### Your objective
Only lines holding the word "done" are wanted from the records; copy all of them.

### Available data
(** [ialloc] takes the first free inode.  It writes an empty inode of the
    given type over the lowest inode, from number 1, whose type on disk is 0,
    leaves every other disk inode as it is, and returns the cache entry [iget]
    gives for that number.  It panics only when no inode is free. *)
Theorem ialloc_takes_first_free t sb v b il w type :
  fs_layout sb -> holds_data sb v -> inside t v b -> (length (theld v) < credit v)%nat -> - 2 ^ 15 <= type < 2 ^ 15 ->
  (exists n w' b' v', ialloc 1 type (Ctx t [] w) (Fs b sb il) = iget 1 n (Ctx t [] w') (Fs b' sb il) /\
     inside t v' b' /\ 1 <= n < sb_ninodes sb /\ di_type (inode_of sb v n) = 0 /\
     (forall m, 1 <= m < n -> di_type (inode_of sb v m) <> 0) /\
     inode_of sb v' n = Dinode type 0 0 0 0 (replicate 13 0) /\
     (forall m, 0 <= m < sb_ninodes sb -> m <> n -> inode_of sb v' m = inode_of sb v m)) \/
  (ialloc 1 type (Ctx t [] w) (Fs b sb il) = Panic "ialloc: no inodes" /\
     forall m, 1 <= m < sb_ninodes sb -> di_type (inode_of sb v m) <> 0).
Proof.
  intros L HD Hi Hc Hty. unfold ialloc. mstep. cbn [fs_sb]. pose proof (lay_ninodes sb L).
  destruct (ialloc_loop_runs t sb v b il w type (Z.to_nat (sb_ninodes sb)) 1) as [H1|H1]; try done; try lia.
  - left. destruct H1 as (n & w' & b' & E & Hn & Hz & Hfirst & Hi'). eexists n, w', b', _.
    split; [done|]. split; [done|]. split; [done|]. split; [done|]. split; [done|]. split.
    + eapply inode_of_same; [done|]. repeat split; cbn -[replicate]; try lia; try done. apply Forall_replicate. lia.
    + intros m Hm N. apply inode_of_other; try done. lia.
  - by right.
Qed.

End copies.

### Exercise result
  destruct (ialloc_loop_runs t sb v b il w type (Z.to_nat (sb_ninodes sb)) 1) as [H1|H1]; try done; try lia.
    split; [done|]. split; [done|]. split; [done|]. split; [done|]. split; [done|]. split.
    + eapply inode_of_same; [done|]. repeat split; cbn -[replicate]; try lia; try done. apply Forall_replicate. lia.
    + intros m Hm N. apply inode_of_other; try done. lia.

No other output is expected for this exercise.